Embora a intenção do governo seja ampliar o público a todos os adultos, o Comitê Técnico Assessor em Imunizações do Programa Nacional de Imunizações (CTAI – PNI), do Ministério da Saúde, optou pela não recomendação do segundo reforço a menores de 40 anos. Entretanto, cabe ao titular da pasta, Marcelo Queiroga, e ao governo federal a decisão final.
Esse benefício limitado aos grupos mais suscetíveis à doença acontece porque as vacinas aplicadas hoje foram projetadas a partir da cepa do vírus chamada de ancestral, descoberta ainda em 2019 na cidade Wuhan, na China. Porém, quando o patógeno sofre mutações relevantes a ponto de ser considerado uma nova variante, uma das consequências pode ser a capacidade de escapar de anticorpos gerados por infecção prévia ou vacinação, como é o caso com a ômicron e suas sublinhagens.
Por isso, o esquema de três doses tornou-se imprescindível para garantir a proteção contra desfechos graves observada antes contra a delta e suas antecessoras com apenas duas.
De acordo com um estudo publicado na revista científica The Lancet Respiratory Medicine, duas aplicações do imunizante da Pfizer/BioNTech reduzem em apenas 41% as hospitalizações no contexto da ômicron, eficácia que foi elevada a 85% com o reforço.
Assim, como a imunidade já é naturalmente mais baixa em idosos e imunossuprimidos, estudos começaram a ser conduzidos sobre os benefícios de uma quarta dose para esses grupos. Um trabalho publicado na revista científica New England Journal of Medicine, com base nos dados de mais de 1,2 milhão de pessoas com 60 anos ou mais em Israel, mostrou que a incidência de casos graves de covid entre os que receberam o segundo reforço foi 3,5 vezes menor.
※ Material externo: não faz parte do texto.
(** * ion-python-benchmark-cli: the read micro-benchmark and its report

    A shallow embedding of [amazon/ionbenchmark/ion_python_benchmark_cli.py]
    and [amazon/ionbenchmark/API.py].

    - Python [float] is IEEE 754 binary64: the [spec_float] of the Standard
      Library at precision 53 and maximal exponent 1024, with the library's
      own round-to-nearest-even operations [SFsub], [SFdiv], [SFmul].
    - Python [int] is [Z]; [str] is [string].
    - The interpreter's surroundings (the file system, the clock read by
      [timeit.timeit], the allocation tracker) are a [World] of oracles; the
      calls the program makes are recorded, in order, in a trace of [event]s.
    - Exceptions are values: a computation returns [Ok v] or [Raise e]. *)

From Stdlib Require Import ZArith List String Ascii Bool Lia QArith Qpower.
From Stdlib Require Import Floats.SpecFloat.
From Stdlib Require Import Numbers.DecimalString.
Import ListNotations.

Open Scope Z_scope.
Open Scope string_scope.

(** ** Python values that the program handles *)

(** binary64 *)
Definition float : Type := spec_float.

Module Binary64.

Definition prec : Z := 53.
Definition emax : Z := 1024.

Definition zero : float := S754_zero false.
Definition one : float := S754_finite false 4503599627370496 (-52).

Definition sub (x y : float) : float := SFsub prec emax x y.
Definition div (x y : float) : float := SFdiv prec emax x y.
Definition mul (x y : float) : float := SFmul prec emax x y.
Definition ltb (x y : float) : bool := SFltb x y.
Definition leb (x y : float) : bool := SFleb x y.
Definition eqb (x y : float) : bool := SFeqb x y.

(** [float(n)] for an [int] that fits: the nearest binary64. *)
Definition of_Z (n : Z) : float := binary_normalize prec emax n 0 false.

(** A float the hardware can hold: canonical mantissa, exponent in range. *)
Definition valid (x : float) : bool := valid_binary prec emax x.

Definition is_finite (x : float) : bool :=
  match x with
  | S754_zero _ | S754_finite _ _ _ => true
  | _ => false
  end.

Definition is_zero (x : float) : bool :=
  match x with
  | S754_zero _ => true
  | _ => false
  end.

(** The rational a finite float stands for. *)
Definition value (x : float) : option Q :=
  match x with
  | S754_zero _ => Some 0%Q
  | S754_finite s m e =>
      let q := (inject_Z (Zpos m) * Qpower 2 e)%Q in
      Some (if s then Qopp q else q)
  | _ => None
  end.

End Binary64.

(** A cell of the report table: what [tabulate] is handed. *)
Inductive pyval : Type :=
| PyStr (s : string)
| PyInt (n : Z).

(** The exceptions the program can end with. *)
Inductive exn : Type :=
| Exception (msg : string)   (* raise Exception(msg), the program's own *)
| ValueError                 (* int() of a string that is no integer; a path with a null byte *)
| ZeroDivisionError          (* x / 0 *)
| OverflowError              (* an int too large for a float *)
| TypeError                  (* unpacking None *)
| OSError                    (* stat() of a path that cannot be read *)
| TimedCodeError.            (* the statement run by timeit raised *)

Inductive result (A : Type) : Type :=
| Ok (a : A)
| Raise (e : exn).
Arguments Ok {A} a.
Arguments Raise {A} e.

(** ** The surroundings *)

Inductive event : Type :=
| EStat (file : string)
| ETimeit (stmt setup : string) (number : Z)
| ETraceStart
| EGetTraced
| ETraceStop
| EPrintTable (table : list (list pyval))
| EPrint (s : string).

Record World : Type := {
  (* os.stat(path).st_size as the file system answers; None when it fails *)
  os_stat_size : string -> option Z;
  (* what the n-th call of timeit.timeit returns; None when the timed code raises *)
  timeit_result : nat -> option float;
  (* tracemalloc.get_traced_memory()[1], in bytes *)
  traced_peak : Z
}.

Record state : Type := {
  trace : list event;
  timeit_calls : nat
}.

Definition initial : state := {| trace := []; timeit_calls := 0 |}.

(** A path that holds a null byte: [os.stat] refuses it with
    ValueError('embedded null byte') before it asks the file system. *)
Fixpoint has_nul (path : string) : bool :=
  match path with
  | EmptyString => false
  | String c rest => (nat_of_ascii c =? 0)%nat || has_nul rest
  end.

(** [Path(file).stat().st_size], or [None] when the call raises. *)
Definition st_size (w : World) (file : string) : option Z :=
  if has_nul file then None else os_stat_size w file.

(** ** A state and exception monad *)

Definition M (A : Type) : Type := state -> result A * state.

Definition ret {A} (a : A) : M A := fun s => (Ok a, s).

Definition raise {A} (e : exn) : M A := fun s => (Raise e, s).

Definition bind {A B} (c : M A) (k : A -> M B) : M B :=
  fun s =>
    match c s with
    | (Ok a, s') => k a s'
    | (Raise e, s') => (Raise e, s')
    end.

Definition lift {A} (r : result A) : M A := fun s => (r, s).

Definition emit (ev : event) : M unit :=
  fun s => (Ok tt, {| trace := trace s ++ [ev]; timeit_calls := timeit_calls s |}).

Declare Scope py_scope.
Delimit Scope py_scope with py.
Notation "x <- c ;; k" := (bind c (fun x => k))
  (at level 100, c at next level, right associativity) : py_scope.
Notation "c ;;; k" := (bind c (fun _ => k))
  (at level 100, right associativity) : py_scope.
Open Scope py_scope.

(** ** Built-ins of the language *)

Module Py.

Import Binary64.

(** [not s] for a string or [None]: empty and [None] are falsy. *)
Definition falsy (o : option string) : bool :=
  match o with
  | None => true
  | Some EmptyString => true
  | Some _ => false
  end.

(** [o == s] for a string or [None] against a string. *)
Definition str_eqb (o : option string) (s : string) : bool :=
  match o with
  | Some a => String.eqb a s
  | None => false
  end.

(** [str(o)] as an f-string prints it. *)
Definition str (o : option string) : string :=
  match o with
  | Some a => a
  | None => "None"
  end.

(** [str(b)] as an f-string prints it. *)
Definition str_of_bool (b : bool) : string := if b then "True" else "False".

Definition dquote : string := String (ascii_of_nat 34) EmptyString.

(** *** [int(s)] on ASCII text: blanks around, a sign, digits with single
    underscores between them. *)

Definition is_blank (c : ascii) : bool :=
  let n := nat_of_ascii c in
  ((9 <=? n) && (n <=? 13))%nat || (n =? 32)%nat.

Fixpoint lstrip (s : string) : string :=
  match s with
  | String c r => if is_blank c then lstrip r else s
  | EmptyString => EmptyString
  end.

Fixpoint rev_string (s acc : string) : string :=
  match s with
  | String c r => rev_string r (String c acc)
  | EmptyString => acc
  end.

Definition strip (s : string) : string :=
  rev_string (lstrip (rev_string (lstrip s) EmptyString)) EmptyString.

Definition digit_of (c : ascii) : option Z :=
  let n := nat_of_ascii c in
  if ((48 <=? n) && (n <=? 57))%nat then Some (Z.of_nat n - 48) else None.

(** [after_digit]: the previous character was a digit, so an underscore
    may come next; the text must end on a digit. *)
Fixpoint digits (s : string) (acc : Z) (after_digit : bool) : option Z :=
  match s with
  | EmptyString => if after_digit then Some acc else None
  | String c r =>
      match digit_of c with
      | Some d => digits r (10 * acc + d) true
      | None =>
          if (nat_of_ascii c =? 95)%nat && after_digit
          then match r with
               | EmptyString => None
               | String c' _ =>
                   match digit_of c' with
                   | Some _ => digits r acc false
                   | None => None
                   end
               end
          else None
      end
  end.

Definition int (s : string) : result Z :=
  let body (t : string) (neg : bool) :=
    match digits t 0 false with
    | Some n => Ok (if neg then - n else n)
    | None => Raise ValueError
    end in
  match strip s with
  | String "-" t => body t true
  | String "+" t => body t false
  | t => body t false
  end.

(** *** True division *)

(** [a / b] on two ints: the exact quotient rounded once to binary64. *)
Definition int_truediv (a b : Z) : result float :=
  if Z.eqb b 0 then Raise ZeroDivisionError
  else if Z.eqb a 0 then Ok zero
  else
    let '(q, e, l) := SFdiv_core_binary prec emax (Z.abs a) 0 (Z.abs b) 0 in
    match binary_round_aux prec emax (xorb (Z.ltb a 0) (Z.ltb b 0)) q e l with
    | S754_infinity _ => Raise OverflowError
    | r => Ok r
    end.

(** [x / y] on floats. *)
Definition float_truediv (x y : float) : result float :=
  if is_zero y then Raise ZeroDivisionError else Ok (div x y).

(** [x / n] for a float and an int: the int becomes a float first. *)
Definition float_truediv_int (x : float) (n : Z) : result float :=
  match of_Z n with
  | S754_infinity _ => Raise OverflowError
  | y => float_truediv x y
  end.

(** [x > 0] for a float and the int 0. *)
Definition gt0 (x : float) : bool := ltb zero x.

(** *** Number formatting

    [str.format] prints the exact value of the float, rounded to the asked
    number of decimal digits, ties to even. *)

Definition dec (n : Z) : string := NilEmpty.string_of_uint (N.to_uint (Z.to_N n)).

Definition two_digits (n : Z) : string :=
  if Z.ltb n 10 then "0" ++ dec n else dec n.

(** [m * 2^e] as a fraction. *)
Definition fraction (m : positive) (e : Z) : Z * Z :=
  if Z.leb 0 e then (Zpos m * 2 ^ e, 1) else (Zpos m, 2 ^ (- e)).

(** [n/d * 10^k] as a fraction. *)
Definition scale10 (n d k : Z) : Z * Z :=
  if Z.leb 0 k then (n * 10 ^ k, d) else (n, d * 10 ^ (- k)).

Definition round_half_even (n d : Z) : Z :=
  let q := n / d in
  match Z.compare (2 * (n mod d)) d with
  | Lt => q
  | Gt => q + 1
  | Eq => if Z.even q then q else q + 1
  end.

(** The [k] with [10^k <= n/d < 10^(k+1)]: the binary logarithm places it
    within one of [k0]. *)
Definition decimal_exponent (n d : Z) : Z :=
  let k0 := ((Z.log2 n - Z.log2 d) * 30103) / 100000 in
  let reaches k := let '(a, b) := scale10 n d (- k) in Z.leb b a in
  if reaches (k0 + 1) then k0 + 1 else if reaches k0 then k0 else k0 - 1.

Definition sci2 (n d : Z) : string :=
  let k := decimal_exponent n d in
  let '(a, b) := scale10 n d (2 - k) in
  let m := round_half_even a b in
  let '(m, k) := if Z.eqb m 1000 then (100, k + 1) else (m, k) in
  dec (m / 100) ++ "." ++ two_digits (m mod 100) ++ "e"
    ++ (if Z.ltb k 0 then "-" else "+") ++ two_digits (Z.abs k).

Definition fixed2 (n d : Z) : string :=
  let m := round_half_even (n * 100) d in
  dec (m / 100) ++ "." ++ two_digits (m mod 100).

Definition sign_prefix (s : bool) : string := if s then "-" else EmptyString.

(** ["{:.2e}".format(x)] *)
Definition format_2e (x : float) : string :=
  match x with
  | S754_nan => "nan"
  | S754_infinity s => sign_prefix s ++ "inf"
  | S754_zero s => sign_prefix s ++ "0.00e+00"
  | S754_finite s m e =>
      let '(n, d) := fraction m e in sign_prefix s ++ sci2 n d
  end.

(** ["{:.2%}".format(x)]: the float is multiplied by 100, printed with two
    decimals, and followed by a percent sign. *)
Definition format_2pct (x : float) : string :=
  match mul x (of_Z 100) with
  | S754_nan => "nan%"
  | S754_infinity s => sign_prefix s ++ "inf%"
  | S754_zero s => sign_prefix s ++ "0.00%"
  | S754_finite s m e =>
      let '(n, d) := fraction m e in sign_prefix s ++ fixed2 n d ++ "%"
  end.

End Py.

(** ** API.py *)

Inductive API : Type := SIMPLE_ION | ITERATOR | NON_BLOCKING.

Definition API_value (a : API) : string :=
  match a with
  | SIMPLE_ION => "simpleIon"
  | ITERATOR => "iterator"
  | NON_BLOCKING => "nonBlocking"
  end.

(** ** ion_python_benchmark_cli.py *)

Import Binary64.

Definition BYTES_TO_MB : Z := 1024 * 1024.

Definition generate_simpleion_load_test_code
    (file : string) (single_value emit_bare_values : bool) : string :=
  "with open(" ++ Py.dquote ++ file ++ Py.dquote ++ ", " ++ Py.dquote ++ "br" ++ Py.dquote
    ++ ") as fp: ion.load(fp, single_value=" ++ Py.str_of_bool single_value
    ++ ", emit_bare_values=" ++ Py.str_of_bool emit_bare_values ++ ");".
Além disso, essa proteção não apresentou queda durante as seis semanas do estudo. No entanto, em relação à infecção sintomática, a taxa foi somente duas vezes menor, e essa eficácia recuperada com a quarta dose caiu rapidamente no período observado. Os pesquisadores destacaram a importância da aplicação no grupo para prevenir desfechos como hospitalizações, mas ressaltaram que a dose extra não é capaz de reduzir o risco para contaminação.
A vantagem para evitar quadros mais severos também foi vista nos Estados Unidos. De acordo com dados dos Centros de Controle e Prevenção de Doenças do país (CDC), o número de óbitos por covid entre pessoas com 50 anos ou mais que receberam a quarta dose é quatro vezes menor do que aquelas com três aplicações.
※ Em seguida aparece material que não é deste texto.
(** * AutoShorts: the chunked transcribe / detect / cut / reassemble pipeline

    A shallow embedding of [ai_video_editor.py].

    Modelling choices.
    - Times are Python floats in the source; here they are rationals [Q], so
      [+], [-], [*], [<], [min] are exact.  Results are compared with [==].
    - A Whisper transcription is the dict the source reads: a list of
      segments, each with [start], [end] and its word list.
    - MoviePy and Whisper are outside the repository.  A clip is a window onto
      a media file (origin, duration), as [subclip] builds it; encoding and
      transcription outcomes are supplied by a [Services] record.
    - The file system is explicit state; Python exceptions are a [Raise]
      result that leaves the state as it was when the exception was raised. *)

From Stdlib Require Import QArith Qminmax Qround Lqa Lia ZArith List Bool String Sorted.
From Stdlib Require Import DecimalString.
Import ListNotations.
Open Scope Q_scope.

(** ** Data model *)

(** One entry of a segment's ['words'] list. *)
Record Word := mkWord {
  w_start : Q;
  w_end : Q;
  w_text : string
}.

(** One entry of [transcription['segments']]. *)
Record Segment := mkSegment {
  seg_start : Q;
  seg_end : Q;
  seg_words : list Word
}.

(** The dict returned by [model.transcribe]. *)
Record Transcription := mkTranscription {
  segments : list Segment
}.

(** A silence period, the tuple [(start, end)]. *)
Definition Interval : Type := (Q * Q)%type.

Definition interval_eq (a b : Interval) : Prop :=
  fst a == fst b /\ snd a == snd b.

(** Python's [x > y] on numbers. *)
Definition Qgt_bool (x y : Q) : bool := negb (Qle_bool x y).

(** Python's [x < y] on numbers. *)
Definition Qlt_bool (x y : Q) : bool := negb (Qle_bool y x).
Porém, em outro estudo conduzido em Israel, com 1.050 profissionais de saúde jovens e saudáveis, a quarta dose não gerou diferenças significativas nos números de casos da doença entre os grupos.
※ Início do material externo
(** The loop that fills the rankings: each row gets its entry under its
    country, with the rank of its position. *)
Lemma fill_rankings_entries (decimal : Type)
    (round_float : decimal -> nat -> spec_float)
    (percentage : nat -> nat -> spec_float)
    (l : list (MetricsCalculator.country_row decimal)) :
  forall start acc,
    (forall r, In r l -> 0 < MetricsCalculator.cr_tweet_count decimal r) ->
    NoDup (map (MetricsCalculator.cr_country decimal) l) ->
    exists rankings,
      MetricsCalculator.fill_rankings decimal round_float percentage acc
        (MetricsCalculator.enumerate start l) = Some rankings
      /\ (forall k, ~ In k (map (MetricsCalculator.cr_country decimal) l) ->
            Main.lookup rankings k = Main.lookup acc k)
      /\ forall i r,
           nth_error l i = Some r ->
           exists entry,
             Main.lookup rankings (MetricsCalculator.cr_country decimal r)
             = Some entry
             /\ MetricsCalculator.rank entry = start + i
             /\ MetricsCalculator.tweet_count entry
                = MetricsCalculator.cr_tweet_count decimal r.
Proof.
  induction l as [| r0 rest IH]; intros start acc Hpos Hnd; simpl.
  - exists acc. split; [reflexivity | split; [auto |]].
    intros i r H. destruct i; discriminate.
  - unfold MetricsCalculator.ranking_of.
    pose proof (Hpos r0 (or_introl eq_refl)) as Hr0.
    destruct (MetricsCalculator.cr_tweet_count decimal r0 =? 0) eqn:Hz;
      [apply Nat.eqb_eq in Hz; lia |].
    inversion Hnd as [| ? ? Hnotin Hnd']; subst.
    match goal with
    | |- context [Dict.set acc ?k ?e] =>
        destruct (IH (S start) (Dict.set acc k e)
                    (fun r H => Hpos r (or_intror H)) Hnd')
          as [rankings [Hfill [Hother Hentries]]];
        set (entry0 := e) in *
    end.
    exists rankings. split; [exact Hfill | split].
    + intros k Hk. rewrite Hother by (intros H; apply Hk; now right).
      rewrite lookup_set.
      destruct (String.eqb_spec (MetricsCalculator.cr_country decimal r0) k)
        as [Heq | Hne]; [exfalso; apply Hk; now left | reflexivity].
    + intros [| i] r Hi; simpl in Hi.
      * injection Hi as <-. exists entry0.
        rewrite (Hother _ Hnotin), lookup_set, String.eqb_refl.
        split; [reflexivity | split; [simpl; lia | reflexivity]].
      * destruct (Hentries i r Hi) as [entry [Hl [Hrank Hcount]]].
        exists entry. split; [exact Hl | split; [lia | exact Hcount]].
Qed.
A realidade leva a decisões divergentes pelo mundo. Enquanto nos Estados Unidos a quarta dose é indicada àqueles acima de 50 anos e imunossuprimidos, no Chile o segundo reforço é ofertado a todos com 12 anos ou mais. Em Israel, um dos primeiros lugares a instituir a medida, podem se vacinar idosos a partir de 60 anos e pessoas consideradas “em risco de exposição”. Já a Agência Europeia de Medicamentos (EMA) é mais restrita, e orienta que o segundo reforço seja destinado apenas a pessoas acima de 80 anos.
No Brasil, o governo planeja estender a quarta dose a toda a população adulta ainda em 2022. Mas a pasta ainda precisa publicar a decisão em uma nota técnica para se tornar oficial. Na mesa, há a possibilidade de que a imunização se dê em clínicas particulares para as faixas etárias que ainda não foram contempladas. O governo federal permitiu no mês passado que empresas comprem vacinas contra a covid sem doação de doses ao Sistema Único de Saúde (SUS).